鳳翼撒手扔劍,單膝跪倒——憑心而論,斐迪南對他實在是如兄如弟,恩寵之高,連他自己也覺得有過分。剛才那一劍,斐迪南有絲毫偏差,就要立斃劍下。

鳳翼無話可說,只等著自己的懲罰——這樣的罪行,就算是斐迪南,也庇護不了他。

斐迪南手一點點舉起,看著鳳翼,又慢慢放下,聲音滄桑而無奈:「鳳翼,你在火裡救我一命,今天我算是還上了……你,你親口告訴我,你究竟願意做科納多人還是戴莫斯人,只要你告訴我你還願意留在我身邊,我既往不咎。」

這條件實在是寬大已極,身邊的大巫師忍不住提醒道:「陛下,萬萬不可……」

斐迪南冷冷看了他一眼,叱責:「閉嘴!難不成就憑你也配說他?」

鳳翼臉上的肌肉在微微顫抖,這對他來說實在是極難的抉擇,他已註定回不了戴莫斯了,也漸漸喜歡上科納多,無庸諱言,對他這樣一個天才的將領來說,手裡的這份兵權實在彌足珍貴。

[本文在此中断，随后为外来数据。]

Lemma length_split_le1 (s : string) :
  (length (Js.split c s) <=? 1)%nat = negb (Js.occurs c s).
Proof.
  destruct (Js.occurs c s) eqn:E; simpl.
  - destruct (occurs_decompose s E) as (pre & rest & ->).
    rewrite split_app, length_app.
    pose proof (Js.split_nonempty c pre). pose proof (Js.split_nonempty c rest).
    destruct (Js.split c pre); [contradiction|].
    destruct (Js.split c rest); [contradiction|].
    apply Nat.leb_gt. simpl. lia.
  - rewrite Js.split_single by assumption. reflexivity.
Qed.

Lemma join_snoc (init : list string) (t : string) :
  init <> [] ->
  Js.join (String c "") (init ++ [t])%list = Js.join (String c "") init ++ String c t.
Proof.
  induction init as [|x init IH]; intros NE; [contradiction|].
  destruct init as [|y init].
  - reflexivity.
  - change ((x :: y :: init) ++ [t])%list with (x :: y :: (init ++ [t]))%list.
    rewrite !Js.join_cons.
    change (y :: init ++ [t])%list with ((y :: init) ++ [t])%list.
    rewrite IH by discriminate.
    rewrite Js.append_assoc. reflexivity.
Qed.

(** The last element of [split] is the last segment, and the only one. *)
Lemma last_split_segment (s : string) :
  lastSegment c s (last (Js.split c s) "").
Proof.
  pose proof (Js.split_nonempty c s) as NE.
  pose proof (Js.split_no_sep c s) as F.
  pose proof (Js.join_split c s) as J.
  destruct (exists_last NE) as (init & t & E). rewrite E in *.
  rewrite last_last. split.
  - apply Forall_app in F. destruct F as [_ F]. inversion F; assumption.
  - destruct init as [|x init].
    + left. symmetry. exact J.
    + right. exists (Js.join (String c "") (x :: init)).
      rewrite <- J. apply join_snoc. discriminate.
Qed.

Lemma lastSegment_unique (s t : string) :
  lastSegment c s t -> t = last (Js.split c s) "".
Proof.
  intros [Ht [-> | [pre ->]]].
  - rewrite Js.split_single by assumption. reflexivity.
  - rewrite split_app, (Js.split_single c t Ht).
    rewrite last_last. reflexivity.
Qed.

Lemma pop_split (s : string) :
  Js.pop (Js.split c s) = Some (last (Js.split c s) "").
Proof.
  pose proof (Js.split_nonempty c s).
  unfold Js.pop. destruct (Js.split c s); [contradiction|reflexivity].
Qed.

End Segments.

Lemma has_In (set : list string) (x : string) : has set x = true <-> In x set.
Proof.
  unfold has. rewrite existsb_exists. split.
  - intros (y & Hy & E). apply String.eqb_eq in E. subst. assumption.
  - intros H. exists x. split; [assumption|apply String.eqb_refl].
Qed.

Lemma lowerChar_idem (a : ascii) : Js.lowerChar (Js.lowerChar a) = Js.lowerChar a.
Proof. destruct a as [[] [] [] [] [] [] [] []]; reflexivity. Qed.

Lemma toLowerCase_app (a b : string) :
  Js.toLowerCase (a ++ b) = Js.toLowerCase a ++ Js.toLowerCase b.
Proof. induction a as [|x a IH]; simpl; [|rewrite IH]; reflexivity. Qed.

Lemma toLowerCase_idem (s : string) :
  Js.toLowerCase (Js.toLowerCase s) = Js.toLowerCase s.
Proof.
  induction s as [|a s IH]; simpl; [reflexivity|].
  rewrite lowerChar_idem, IH. reflexivity.
Qed.

Lemma app_inj_length (a b a' b' : string) :
  String.length b = String.length b' -> a ++ b = a' ++ b' -> b = b'.
Proof.
  revert a'. induction a as [|x a IH]; intros a' L E.
  - destruct a' as [|y a']; [exact E|].
    simpl in E. apply (f_equal String.length) in E.
    simpl in E. rewrite Js.length_append in E. lia.
  - destruct a' as [|y a'].
    + simpl in E. apply (f_equal String.length) in E.
      simpl in E. rewrite Js.length_append in E. lia.
    + simpl in E. injection E as _ E. eapply IH; eassumption.
Qed.

Lemma toLowerCase_length (s : string) :
  String.length (Js.toLowerCase s) = String.length s.
Proof. induction s as [|a s IH]; simpl; [|rewrite IH]; reflexivity. Qed.

(** A trailing piece of a lower-cased string is itself lower-cased. *)
Lemma lower_suffix (s pre t : string) :
  Js.toLowerCase s = pre ++ t -> Js.toLowerCase t = t.
Proof.
  intros E. pose proof (toLowerCase_idem s) as I.
  rewrite E, toLowerCase_app in I.
  eapply app_inj_length; [|exact I]. apply toLowerCase_length.
Qed.

Lemma last_split_lower (c : ascii) (s : string) :
  Js.toLowerCase (last (Js.split c (Js.toLowerCase s)) "")
  = last (Js.split c (Js.toLowerCase s)) "".
Proof.
  destruct (last_split_segment c (Js.toLowerCase s)) as [_ [E | [pre E]]].
  - rewrite <- E. apply toLowerCase_idem.
  - apply (lower_suffix s (pre ++ String c "")).
    rewrite Js.append_assoc. exact E.
Qed.

Lemma has_truthy (set : list string) (x : string) :
  has set "" = false -> has set x = true -> truthy (Some x) = true.
Proof.
  intros H0 H. destruct x; [congruence|reflexivity].
Qed.

Lemma filterFile_unfold (file : PRFile) :
  let lower := Js.toLowerCase (filename file) in
  let name := last (Js.split "/" lower) "" in
  let ext := last (Js.split "." lower) "" in
  filterFile file =
    negb (has filesToIgnore name || negb (Js.occurs "." lower) || has extensionsToIgnore ext).
Proof.
  intros lower name ext. unfold filterFile. fold lower.
  rewrite !pop_split. fold name ext. simpl option_map. unfold hasOpt.
  unfold ext, lower. rewrite last_split_lower. fold lower. fold ext.
  rewrite length_split_le1.
  destruct (has filesToIgnore name) eqn:Hn.
  - rewrite (has_truthy filesToIgnore name eq_refl Hn). reflexivity.
  - rewrite andb_false_r.
    destruct (Js.occurs "." lower); [|reflexivity].
    destruct (has extensionsToIgnore ext) eqn:He.
    + rewrite (has_truthy extensionsToIgnore ext eq_refl He). reflexivity.
    + rewrite andb_false_r. reflexivity.
Qed.

Lemma extensions_no_slash (ext : string) :
  In ext extensionsToIgnore -> Js.occurs "/" ext = false.
Proof.
  intros H.
  assert (F : forallb (fun e => negb (Js.occurs "/" e)) extensionsToIgnore = true)
    by reflexivity.
  rewrite forallb_forall in F. apply negb_true_iff, F, H.
Qed.

(** Appending text free of [c] lengthens the last segment. *)
Lemma last_split_app_free (c : ascii) (a t : string) :
  Js.occurs c t = false ->
  last (Js.split c (a ++ t)) "" = last (Js.split c a) "" ++ t.
Proof.
  intros Ht. symmetry. apply lastSegment_unique.
  destruct (last_split_segment c a) as [Hno E]. split.
  - rewrite occurs_app, Hno, Ht. reflexivity.
  - destruct E as [E | [pre E]].
    + left. rewrite <- E. reflexivity.
    + right. exists pre. rewrite E at 1. rewrite Js.append_assoc. reflexivity.
Qed.

(** The last segment of a path holds no more of [c] than the path. *)
Lemma last_segment_occurs (c d : ascii) (s : string) :
  Js.occurs c s = false -> Js.occurs c (last (Js.split d s) "") = false.
Proof.
  intros H. destruct (last_split_segment d s) as [_ [E | [pre E]]].
  - rewrite <- E. exact H.
  - rewrite E, occurs_app in H. apply orb_false_iff in H. destruct H as [_ H].
    simpl in H. apply orb_false_iff in H. apply H.
Qed.

(** An extension on the denylist that ends the path ends the name too. *)
Lemma path_extension_of_name (lower ext : string) :
  lastSegment "." lower ext -> Js.occurs "." lower = true ->
  Js.occurs "/" ext = false ->
  exists stem, last (Js.split "/" lower) "" = stem ++ String "." ext.
Proof.
  intros [Hno [E | [pre E]]] Hd Hs.
  - rewrite E in Hd. congruence.
  - exists (last (Js.split "/" pre) "").
    rewrite E.
    change (pre ++ String "." ext) with (pre ++ (String "." ext)).
    apply last_split_app_free. simpl. exact Hs.
Qed.

(** The extension of the name ends the path. *)
Lemma name_extension_of_path (lower name stem ext : string) :
  lastSegment "/" lower name -> name = stem ++ String "." ext ->
  Js.occurs "." ext = false ->
  lastSegment "." lower ext.
Proof.
  intros [_ [E | [pre E]]] -> Hno; (split; [exact Hno|right]).
  - exists stem. exact E.
  - exists (pre ++ String "/" stem). rewrite E, Js.append_assoc. reflexivity.
Qed.

(** C5, at the failing inputs and in general. [filterFile] reads the
    extension on the whole path, not on the file's name: a file without an
    extension under a directory whose name holds a ['.'] (["dir.d/Makefile"],
    [".github/CODEOWNERS"]) is accepted. That is the only divergence:
    [filterFile] rejects a file exactly when the claim rejects it (name on the
    name denylist, extension of the name on the extension denylist, or no
    extension) and it is not such a file; every such file is one the claim
    rejects; the answer depends on the lower-cased path only; and the three
    examples of the claim evaluate as it says. *)
Theorem filterFile_dotted_directory :
  (filterFile (named "dir.d/Makefile") = true /\
   noExtension (named "dir.d/Makefile") /\
   rejectedBySpec (named "dir.d/Makefile")) /\
  (filterFile (named ".github/CODEOWNERS") = true /\
   noExtension (named ".github/CODEOWNERS") /\
   rejectedBySpec (named ".github/CODEOWNERS")) /\
  (forall file : PRFile,
      filterFile file = false <-> rejectedBySpec file /\ ~ acceptedBySlip file) /\
  (forall file : PRFile,
      acceptedBySlip file -> rejectedBySpec file /\ filterFile file = true) /\
  (forall file file' : PRFile,
      Js.toLowerCase (filename file) = Js.toLowerCase (filename file') ->
      filterFile file = filterFile file') /\
  filterFile (named "package-lock.json") = false /\
  filterFile (named "main.rs") = true /\
  filterFile (named "README") = false /\
  filterFile (named "web/Package-Lock.JSON") = false /\
  filterFile (named "assets/Logo.PNG") = false.
Proof.
  assert (Hex : forall path name : string,
             lastSegment "/" (Js.toLowerCase path) name ->
             Js.occurs "." name = false ->
             noExtension (named path) /\ rejectedBySpec (named path)).
  { intros path name Hn Hd.
    assert (N : noExtension (named path)) by (exists name; split; assumption).
    split; [exact N|right; right; exact N]. }
  assert (Hiff : forall file : PRFile,
             filterFile file = false <-> rejectedBySpec file /\ ~ acceptedBySlip file).
  { intros file. rewrite filterFile_unfold. cbv zeta.
    unfold rejectedBySpec, acceptedBySlip, noExtension, extensionOf, nameOf.
    set (lower := Js.toLowerCase (filename file)).
    set (name := last (Js.split "/" lower) "").
    set (ext := last (Js.split "." lower) "").
    pose proof (last_split_segment "/" lower) as Hname. fold name in Hname.
    pose proof (last_split_segment "." lower) as Hext. fold ext in Hext.
    rewrite negb_false_iff, !orb_true_iff, negb_true_iff, !has_In.
    split.
    - intros [[Hn | Hd] | He].
      + split; [left; exists name; split; assumption|].
        intros (_ & _ & K). exact (K name Hname Hn).
      + split; [|intros (_ & K & _); congruence].
        right. right. exists name. split; [exact Hname|].
        apply last_segment_occurs. exact Hd.
      + destruct (Js.occurs "." lower) eqn:Hd.
        * destruct (path_extension_of_name lower ext Hext Hd
                      (extensions_no_slash ext He)) as [stem Estem].
          fold name in Estem.
          split.
          -- right. left. exists ext. split; [|exact He].
             exists name. split; [exact Hname|]. split; [apply Hext|].
             exists stem. exact Estem.
          -- intros ((name' & Hn' & Hd') & _ & _).
             apply lastSegment_unique in Hn'. fold name in Hn'. subst name'.
             rewrite Estem, occurs_app in Hd'. simpl in Hd'.
             rewrite orb_true_r in Hd'. discriminate.
        * split; [|intros (_ & K & _); congruence].
          right. right. exists name. split; [exact Hname|].
          apply last_segment_occurs. exact Hd.
    - intros [R NS]. destruct R as [(name' & Hn' & Hin) | [(ext' & X & Hin) | N]].
      + apply lastSegment_unique in Hn'. fold name in Hn'. subst name'.
        left. left. exact Hin.
      + destruct X as (name' & Hn' & Hno & stem & Estem).
        right.
        assert (Ee : ext' = ext).
        { apply lastSegment_unique.
          exact (name_extension_of_path lower name' stem ext' Hn' Estem Hno). }
        rewrite <- Ee. exact Hin.
      + destruct (has filesToIgnore name) eqn:Hh.
        * left. left. apply has_In. exact Hh.
        * destruct (Js.occurs "." lower) eqn:Hd; [|left; right; reflexivity].
          exfalso. apply NS. split; [exact N|]. split; [reflexivity|].
          intros name' Hn' Hin.
          apply lastSegment_unique in Hn'. fold name in Hn'. subst name'.
          apply has_In in Hin. congruence. }
  split; [|split; [|split; [|split; [|split]]]].
  - split; [vm_compute; reflexivity|].
    apply (Hex "dir.d/Makefile" "makefile"); [|reflexivity].
    split; [reflexivity|]. right. exists "dir.d". reflexivity.
  - split; [vm_compute; reflexivity|].
    apply (Hex ".github/CODEOWNERS" "codeowners"); [|reflexivity].
    split; [reflexivity|]. right. exists ".github". reflexivity.
  - exact Hiff.
  - intros file S. pose proof S as (N & _ & _).
    split; [right; right; exact N|].
    destruct (filterFile file) eqn:E; [reflexivity|].
    apply Hiff in E. destruct E as [_ E]. contradiction.
  - intros file file' E. unfold filterFile. rewrite E. reflexivity.
  - repeat split; vm_compute; reflexivity.
Qed.

(** The extension is read on the whole path and the name on its last
    component; both are compared in lower case. *)
Lemma filterFile_path_examples :
  filterFile (named "Docs/README.MD") = false /\
  filterFile (named "assets/Logo.PNG") = false /\
  filterFile (named "src/context/review.ts") = true /\
  filterFile (named ".github/CODEOWNERS") = true /\
  filterFile (named "docs/notes.") = true.
Proof. repeat split; vm_compute; reflexivity. Qed.

End Filter.

(** ** Structured suggestions (processXMLSuggestions) *)

(** A parsed [<suggestion>] element: xml2js gives every child as an array,
    of which the conversion reads element 0. *)
Record RawSuggestion : Type := mkRaw {
  raw_describe : string;
  raw_type : string;
  raw_comment : string;
  raw_code : string;
  raw_filename : string
}.

Module Suggestion.

(** [PRSuggestionImpl]: the five fields of a review suggestion. *)
Record t : Type := make {
  describe : string;
  type : string;
  comment : string;
  code : string;
  filename : string
}.

End Suggestion.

他遇到過無數次生死抉擇,也自問不是貪生怕死的人——但是,但是這些日子來,心中已經有了另一個聲音:和斐迪南合作,他是真正的軍事家,可以成就他心底最原始的夢想。

斐迪南,他想必也看透了他的這種夢想吧。他渾身是血,正在眼睜睜地盯著他。

戴莫斯,值得嗎?

值得他在這裡不為人所知的死在知遇之人的手裡嗎?值得他揹負這麼久的叛徒的威名,然後再背叛一次科納多麼?

斐迪南只是靜靜地等著答案,鳳翼的掙扎全在他眼裡。

鳳翼額頭上汗珠漸漸滲下,終於抬起頭來:「陛下,我願意做科納多人。」

斐迪南大喜,雙手扶著鳳翼,笑道:「好兄弟,起來!」

鳳翼只覺得每一個字都是在接近虛脫的狀態說出來的,他喉頭乾澀的幾乎無法發音:「陛下,我願意做科納多人……可是,我是個戴莫斯人啊。」